Most tests (except for tests/unit/) require postgres to be running.

pip install -r requirements_dev.txt
make postgres
pytest tests/
pytest asyncio_tests/

Background

This is intended to be a working space for prototyping a code split of:

https://github.com/ansible/awx/tree/devel/awx/main/dispatch

As a part of doing the split, we also want to resolve a number of long-standing design and sustainability issues, thus, asyncio. For a little more background see docs/design_notes.md.

There is documentation of the message formats used by the dispatcherd in docs/message_formats.md. Some of these are internal, but some messages are what goes over the user-defined brokers (pg_notify). You can trigger tasks using your own "publisher" code as an alternative to attached methods like .apply_async.
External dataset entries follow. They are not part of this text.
(* ===== verification/Utf8.v ===== *)
(** * Strings, bytes and UTF-8

    What the crates use of Rust's [str], [String] and [Vec<u8>]: a [str] is its
    bytes, which are UTF-8; a slice of it panics off a character boundary;
    [String::from_utf8] and [String::from_utf8_lossy] validate and repair. *)
From S2P Require Import Prelude.

Open Scope nat_scope.

(** ** Strings

    A [str] is its UTF-8 bytes. *)
Abbreviation bytes := String.list_ascii_of_string.

(** [(b & 0b1100_0000) == 0b1000_0000] *)
Definition is_continuation (a : Ascii.ascii) : bool :=
  (128 <=? Ascii.nat_of_ascii a) && (Ascii.nat_of_ascii a <? 192).

(** [s.is_char_boundary(i)] *)
Definition is_char_boundary (s : string) (i : nat) : bool :=
  (i =? 0) ||
  match bytes s !! i with
  | Some a => negb (is_continuation a)
  | None => i =? String.length s
  end.

(** [&s[i..j]]: [None] where Rust panics. *)
Definition str_slice (s : string) (i j : nat) : option string :=
  if (i <=? j) && is_char_boundary s i && is_char_boundary s j
  then Some (String.substring i (j - i) s) else None.

(** ** Strings and their bytes *)

Lemma bytes_length s : length (bytes s) = String.length s.
Proof. induction s as [|a s IH]; cbn; [done|]. by rewrite IH. Qed.

Lemma bytes_app s t : bytes (s ++ t)%string = bytes s ++ bytes t.
Proof. induction s as [|a s IH]; [done|]. exact (f_equal (cons a) IH). Qed.

Lemma bytes_inj s t : bytes s = bytes t -> s = t.
Proof.
  intros H. rewrite <- (String.string_of_list_ascii_of_string s), H.
  apply String.string_of_list_ascii_of_string.
Qed.

Lemma bytes_substring i n s : bytes (String.substring i n s) = take n (drop i (bytes s)).
Proof.
  revert i n. induction s as [|a s IH]; intros i n.
  - destruct i, n; done.
  - destruct i as [|i]; [destruct n as [|n]|]; cbn; [done| |apply IH]. f_equal. apply (IH 0).
Qed.

Lemma bytes_slice i j s : bytes (String.substring i (j - i) s) = slice (bytes s) i j.
Proof. apply bytes_substring. Qed.

Lemma boundary_end s : is_char_boundary s (String.length s) = true.
Proof.
  unfold is_char_boundary. rewrite (lookup_ge_None_2 (bytes s)) by (rewrite bytes_length; done).
  by rewrite Nat.eqb_refl, orb_true_r.
Qed.

(** A boundary of a suffix is one of the whole. *)
Lemma boundary_suffix s t off i :
  bytes t = drop off (bytes s) -> off <= String.length s -> is_char_boundary s off = true ->
  is_char_boundary t i = true -> is_char_boundary s (off + i) = true.
Proof.
  intros Ht Hoff Hb. destruct i as [|i]; [by rewrite Nat.add_0_r|].
  unfold is_char_boundary. rewrite Ht, lookup_drop. change (S i =? 0) with false. cbn [orb].
  destruct (off + S i =? 0); [done|]. cbn [orb]. destruct (bytes s !! (off + S i)); [done|].
  pose proof (f_equal length Ht) as Hl. rewrite length_drop, !bytes_length in Hl.
  intros Hi%Nat.eqb_eq. apply Nat.eqb_eq. lia.
Qed.

Lemma str_slice_ok s i j :
  i <= j -> is_char_boundary s i = true -> is_char_boundary s j = true ->
  str_slice s i j = Some (String.substring i (j - i) s).
Proof. intros Hij Hi Hj. unfold str_slice. by rewrite (proj2 (Nat.leb_le i j) Hij), Hi, Hj. Qed.

(** ** Validation *)

Definition byte_in (lo hi : nat) (a : Ascii.ascii) : bool :=
  (lo <=? Ascii.nat_of_ascii a) && (Ascii.nat_of_ascii a <=? hi).

(** How many bytes follow a first byte, and the range of the second. *)
Definition utf8_lead (a : Ascii.ascii) : option (nat * nat * nat) :=
  if byte_in 0 127 a then Some (0, 0, 0)
  else if byte_in 194 223 a then Some (1, 128, 191)
  else if byte_in 224 224 a then Some (2, 160, 191)
  else if byte_in 237 237 a then Some (2, 128, 159)
  else if byte_in 225 239 a then Some (2, 128, 191)
  else if byte_in 240 240 a then Some (3, 144, 191)
  else if byte_in 241 243 a then Some (3, 128, 191)
  else if byte_in 244 244 a then Some (3, 128, 143)
  else None.

(** The first character of a byte sequence, or the longest start of one that
    the rest does not continue. *)
Inductive Chunk :=
  | Char (n : nat)
  | Bad (n : nat).

Definition utf8_chunk (a : Ascii.ascii) (l : list Ascii.ascii) : Chunk :=
  match utf8_lead a with
  | None => Bad 1
  | Some (0, _, _) => Char 1
  | Some (k, lo, hi) =>
      match l with
      | [] => Bad 1
      | b :: l1 =>
          if byte_in lo hi b then
            if k =? 1 then Char 2
            else
              match l1 with
              | [] => Bad 2
              | c :: l2 =>
                  if is_continuation c then
                    if k =? 2 then Char 3
                    else
                      match l2 with
                      | [] => Bad 3
                      | d :: _ => if is_continuation d then Char 4 else Bad 3
                      end
                  else Bad 2
              end
          else Bad 1
      end
  end.

(** [skip] bytes of a character that was checked remain. *)
Fixpoint utf8_valid_from (skip : nat) (l : list Ascii.ascii) : bool :=
  match l with
  | [] => true
  | a :: l' =>
      match skip with
      | S k => utf8_valid_from k l'
      | 0 =>
          match utf8_chunk a l' with
          | Char n => utf8_valid_from (n - 1) l'
          | Bad _ => false
          end
      end
  end.

(** [str::from_utf8(l).is_ok()] *)
Definition utf8_valid (l : list Ascii.ascii) : bool := utf8_valid_from 0 l.

(** [String::from_utf8(l)] *)
Definition from_utf8 (l : list Ascii.ascii) : option string :=
  if utf8_valid l then Some (String.string_of_list_ascii l) else None.

(** U+FFFD *)
Definition replacement : list Ascii.ascii :=
  [Ascii.ascii_of_nat 239; Ascii.ascii_of_nat 191; Ascii.ascii_of_nat 189].

(** [copy]: are the [skip] bytes that remain copied or dropped? *)
Fixpoint lossy_from (copy : bool) (skip : nat) (l : list Ascii.ascii) : list Ascii.ascii :=
  match l with
  | [] => []
  | a :: l' =>
      match skip with
      | S k => if copy then a :: lossy_from copy k l' else lossy_from copy k l'
      | 0 =>
          match utf8_chunk a l' with
          | Char n => a :: lossy_from true (n - 1) l'
          | Bad n => replacement ++ lossy_from false (n - 1) l'
          end
      end
  end.

(** [String::from_utf8_lossy(l)] *)
Definition from_utf8_lossy (l : list Ascii.ascii) : string :=
  String.string_of_list_ascii (lossy_from true 0 l).

(** ** Characters *)

(** The bytes of one character. *)
Definition is_char (c : list Ascii.ascii) : Prop :=
  exists a l, c = a :: l /\ utf8_chunk a l = Char (length c).

Lemma byte_in_le lo hi a : byte_in lo hi a = true <-> lo <= Ascii.nat_of_ascii a <= hi.
Proof. unfold byte_in. rewrite andb_true_iff, !Nat.leb_le. lia. Qed.

Lemma is_continuation_in a : is_continuation a = byte_in 128 191 a.
Proof. reflexivity. Qed.

(** A first byte says how long its character is, and is no continuation. *)
Lemma utf8_lead_inv a k lo hi :
  utf8_lead a = Some (k, lo, hi) ->
  is_continuation a = false /\ k <= 3 /\ (k <> 0 -> 128 <= lo /\ hi <= 191).
Proof.
  unfold utf8_lead. rewrite is_continuation_in.
  assert (forall l h, byte_in l h a = true -> 191 < l \/ h < 128 -> byte_in 128 191 a = false) as Hr.
  { intros l h [H1 H2]%byte_in_le Hlh. apply not_true_iff_false. rewrite byte_in_le. lia. }
  repeat (case_match; [intros [= <- <- <-]; split; [by eapply Hr; [done|lia]|lia]|]). done.
Qed.

(** The first chunk, with what it is made of. *)
Lemma utf8_chunk_char a l n :
  utf8_chunk a l = Char n ->
  exists c l', l = c ++ l' /\ n = S (length c) /\ is_continuation a = false /\
    Forall (fun b => is_continuation b = true) c /\ forall l'', utf8_chunk a (c ++ l'') = Char n.
Proof.
  unfold utf8_chunk. destruct (utf8_lead a) as [[[k lo] hi]|] eqn:Hlead; [|done].
  destruct (utf8_lead_inv _ _ _ _ Hlead) as (Ha & Hk3 & Hk). destruct k as [|k].
  { intros [= <-]. by exists [], l. }
  destruct Hk as [Hlo Hhi]; [done|]. destruct l as [|b l1]; [done|].
  destruct (byte_in lo hi b) eqn:Hb; [|done].
  assert (is_continuation b = true) as Hbc.
  { rewrite is_continuation_in. apply byte_in_le in Hb. apply byte_in_le. lia. }
  destruct (S k =? 1) eqn:Hk1.
  { intros [= <-]. exists [b], l1. cbn. rewrite Hb. repeat split; auto. }
  destruct l1 as [|c l2]; [done|]. destruct (is_continuation c) eqn:Hc; [|done].
  destruct (S k =? 2) eqn:Hk2.
  { intros [= <-]. exists [b; c], l2. cbn. rewrite Hb, Hc. repeat split; auto. }
  destruct l2 as [|d l3]; [done|]. destruct (is_continuation d) eqn:Hd; [|done].
  intros [= <-]. exists [b; c; d], l3. cbn. rewrite Hb, Hc, Hd. repeat split; auto.
Qed.

Lemma utf8_valid_skip k l : utf8_valid_from k l = utf8_valid_from 0 (drop k l).
Proof. revert k. induction l as [|a l IH]; intros [|k]; cbn; [done..|]. apply IH. Qed.

(** Valid bytes are characters one after the other. *)
Lemma utf8_valid_chars l :
  utf8_valid l = true -> exists cs, Forall is_char cs /\ l = mjoin cs.
Proof.
  unfold utf8_valid. remember (length l) as n eqn:Hn. assert (length l <= n) as Hle by lia. clear Hn.
  revert l Hle. induction n as [|n IH]; intros [|a l] Hle; cbn; try (by exists []); [cbn in Hle; lia|].
  destruct (utf8_chunk a l) as [m|m] eqn:Hch; [|done].
  destruct (utf8_chunk_char _ _ _ Hch) as (c & l' & -> & -> & Ha & Hc & Hloc).
  rewrite utf8_valid_skip. cbn. rewrite Nat.sub_0_r, drop_app_length. intros Hv.
  destruct (IH l') as (cs & Hcs & ->); [|done|].
  { cbn in Hle. rewrite length_app in Hle. lia. }
  exists ((a :: c) :: cs). split; [|done]. constructor; [|done].
  exists a, c. split; [done|]. rewrite <- (app_nil_r c) at 1. apply Hloc.
Qed.

Lemma is_char_inv c :
  is_char c -> exists a l, c = a :: l /\ is_continuation a = false /\
    Forall (fun b => is_continuation b = true) l /\ forall l'', utf8_chunk a (l ++ l'') = Char (S (length l)).
Proof.
  intros (a & l & -> & Hch). destruct (utf8_chunk_char _ _ _ Hch) as (c & l' & -> & Hlen & Ha & Hc & Hloc).
  assert (l' = []) as ->.
  { cbn in Hlen. rewrite length_app in Hlen. destruct l'; [done|cbn in Hlen; lia]. }
  rewrite app_nil_r in *. exists a, c. split; [done|]. by rewrite <- Hlen.
Qed.

Lemma chars_utf8_valid cs : Forall is_char cs -> utf8_valid (mjoin cs) = true.
Proof.
  unfold utf8_valid. induction 1 as [|c cs Hc Hcs IH]; [done|].
  destruct (is_char_inv _ Hc) as (a & l & -> & Ha & Hl & Hloc). cbn.
  rewrite Hloc, utf8_valid_skip. cbn. by rewrite Nat.sub_0_r, drop_app_length.
Qed.

Lemma utf8_valid_app l1 l2 : utf8_valid l1 = true -> utf8_valid l2 = true -> utf8_valid (l1 ++ l2) = true.
Proof.
  intros (cs1 & H1 & ->)%utf8_valid_chars (cs2 & H2 & ->)%utf8_valid_chars.
  rewrite <- join_app. apply chars_utf8_valid, Forall_app. done.
Qed.

(** No character ends at a byte that continues one. *)
Definition no_cont_at (l : list Ascii.ascii) (i : nat) : Prop :=
  i <= length l /\ forall a, l !! i = Some a -> is_continuation a = false.

Lemma boundary_split cs i :
  Forall is_char cs -> no_cont_at (mjoin cs) i ->
  exists cs1 cs2, cs = cs1 ++ cs2 /\ i = length (mjoin cs1).
Proof.
  intros Hcs. revert i. induction Hcs as [|c cs Hc Hcs IH]; intros i [Hi Hno].
  - cbn in Hi. exists [], []. split; [done|]. cbn. lia.
  - destruct (is_char_inv _ Hc) as (a & l & -> & Ha & Hl & _).
    destruct i as [|i]; [by exists [], ((a :: l) :: cs)|].
    destruct (decide (i < length l)) as [Hlt|Hge].
    + destruct (lookup_lt_is_Some_2 l i Hlt) as [b Hb].
      assert (is_continuation b = false) as Hf.
      { apply Hno. change (((a :: l) ++ mjoin cs) !! S i = Some b).
        by rewrite lookup_app_l by (cbn; lia). }
      rewrite Forall_lookup in Hl. by rewrite (Hl _ _ Hb) in Hf.
    + destruct (IH (i - length l)) as (cs1 & cs2 & -> & Hlen).
      { split.
        - change (S i <= S (length (l ++ mjoin cs))) in Hi. rewrite length_app in Hi. lia.
        - intros b Hb. apply Hno. change (((a :: l) ++ mjoin cs) !! S i = Some b).
          by rewrite lookup_app_r by (cbn; lia). }
      exists ((a :: l) :: cs1), cs2. split; [done|]. change (S i = S (length (l ++ mjoin cs1))). rewrite length_app. lia.
Qed.

(** A slice of valid bytes between two boundaries is valid. *)
Lemma utf8_valid_slice l i j :
  utf8_valid l = true -> no_cont_at l i -> no_cont_at l j -> i <= j ->
  utf8_valid (slice l i j) = true.
Proof.
  intros (cs & Hcs & ->)%utf8_valid_chars Hi Hj Hij.
  destruct (boundary_split _ _ Hcs Hi) as (cs1 & cs2 & -> & ->).
  apply Forall_app in Hcs as [Hcs1 Hcs2]. rewrite join_app in *.
  unfold slice. rewrite drop_app_length. destruct (boundary_split cs2 (j - length (mjoin cs1)))
    as (cs3 & cs4 & -> & ->); [done| |].
  - destruct Hj as [Hj1 Hj2]. rewrite length_app in Hj1. split; [lia|].
    intros a Ha. apply Hj2. by rewrite lookup_app_r.
  - apply Forall_app in Hcs2 as [? _]. rewrite join_app, take_app_length. by apply chars_utf8_valid.
Qed.

Lemma string_bytes s : String.string_of_list_ascii (bytes s) = s.
Proof. apply String.string_of_list_ascii_of_string. Qed.

Lemma bytes_string l : bytes (String.string_of_list_ascii l) = l.
Proof. apply String.list_ascii_of_string_of_list_ascii. Qed.

(** Bytes that are valid are not repaired. *)
Lemma lossy_copy k l : k <= length l -> lossy_from true k l = take k l ++ lossy_from true 0 (drop k l).
Proof.
  revert k. induction l as [|a l IH]; intros [|k] Hk; cbn in *; [done|lia|done|].
  f_equal. apply IH. lia.
Qed.

Lemma from_utf8_lossy_valid l : utf8_valid l = true -> bytes (from_utf8_lossy l) = l.
Proof.
  intros (cs & Hcs & ->)%utf8_valid_chars. unfold from_utf8_lossy. rewrite bytes_string.
  induction Hcs as [|c cs Hc Hcs IH]; [done|].
  destruct (is_char_inv _ Hc) as (a & l & -> & Ha & Hl & Hloc).
  change (mjoin ((a :: l) :: cs)) with (a :: (l ++ mjoin cs)). cbn [lossy_from].
  rewrite Hloc. replace (S (length l) - 1) with (length l) by lia.
  rewrite lossy_copy by (rewrite length_app; lia).
  by rewrite take_app_length, drop_app_length, IH.
Qed.

Lemma lossy_drop k l : lossy_from false k l = lossy_from true 0 (drop k l).
Proof. revert k. induction l as [|a l IH]; intros [|k]; cbn; [done..|]. apply IH. Qed.

(** Bytes that are not valid are. *)
Lemma from_utf8_lossy_utf8 l : utf8_valid (bytes (from_utf8_lossy l)) = true.
Proof.
  unfold from_utf8_lossy. rewrite bytes_string. remember (length l) as n eqn:Hn.
  assert (length l <= n) as Hle by lia. clear Hn. revert l Hle.
  induction n as [|n IH]; intros [|a l] Hle; try done; [cbn in Hle; lia|].
  cbn [length] in Hle. cbn [lossy_from]. destruct (utf8_chunk a l) as [m|m] eqn:Hch.
  - destruct (utf8_chunk_char _ _ _ Hch) as (c & l' & -> & -> & Ha & Hc & Hloc).
    rewrite length_app in Hle. rewrite Nat.sub_succ, Nat.sub_0_r, lossy_copy by (rewrite length_app; lia).
    rewrite take_app_length, drop_app_length. apply (utf8_valid_app (a :: c)); [|apply IH; lia].
    specialize (Hloc []). rewrite app_nil_r in Hloc.
    assert (Forall is_char [a :: c]) as Hchar by (repeat constructor; by exists a, c).
    apply chars_utf8_valid in Hchar. cbn in Hchar. by rewrite app_nil_r in Hchar.
  - rewrite lossy_drop. apply utf8_valid_app; [done|]. apply IH. rewrite length_drop. lia.
Qed.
Doing this requires connecting to postges and submitting a pg_notify message with JSON data that conforms to the expected format. The ./run_demo.py script shows examples of this, but borrows some connection and config utilities to help.

Contributing

We ask all of our community members and contributors to adhere to the Ansible code of conduct. If you have questions or need assistance, please reach out to our community team at codeofconduct@ansible.com

Refer to the Contributing guide for further information.

Communication

See the Communication section of the Contributing guide to find out how to get help and contact us.

For more information about getting in touch, see the Ansible communication guide.

Credits

Dispatcherd is sponsored by Red Hat, Inc.

Metrics

You can run a demo of the metrics server. In your first terminal tab, run:

pip install .[pg_notify,metrics]
dispatcherd

In another tab run:

curl http://localhost:8070/metrics

This should report metrics in the following general format:

$ curl http://localhost:8070/metrics
# HELP dispatcher_messages_received_total Number of messages received by dispatchermain
# TYPE dispatcher_messages_received_total counter
dispatcher_messages_received_total 12.0
# HELP dispatcher_control_messages_count_total Number of control messages received.
# TYPE dispatcher_control_messages_count_total counter
dispatcher_control_messages_count_total 1.0
# HELP dispatcher_worker_count_total Number of workers running.
# TYPE dispatcher_worker_count_total counter
dispatcher_worker_count_total 2.0

We expect to add more metrics in the future.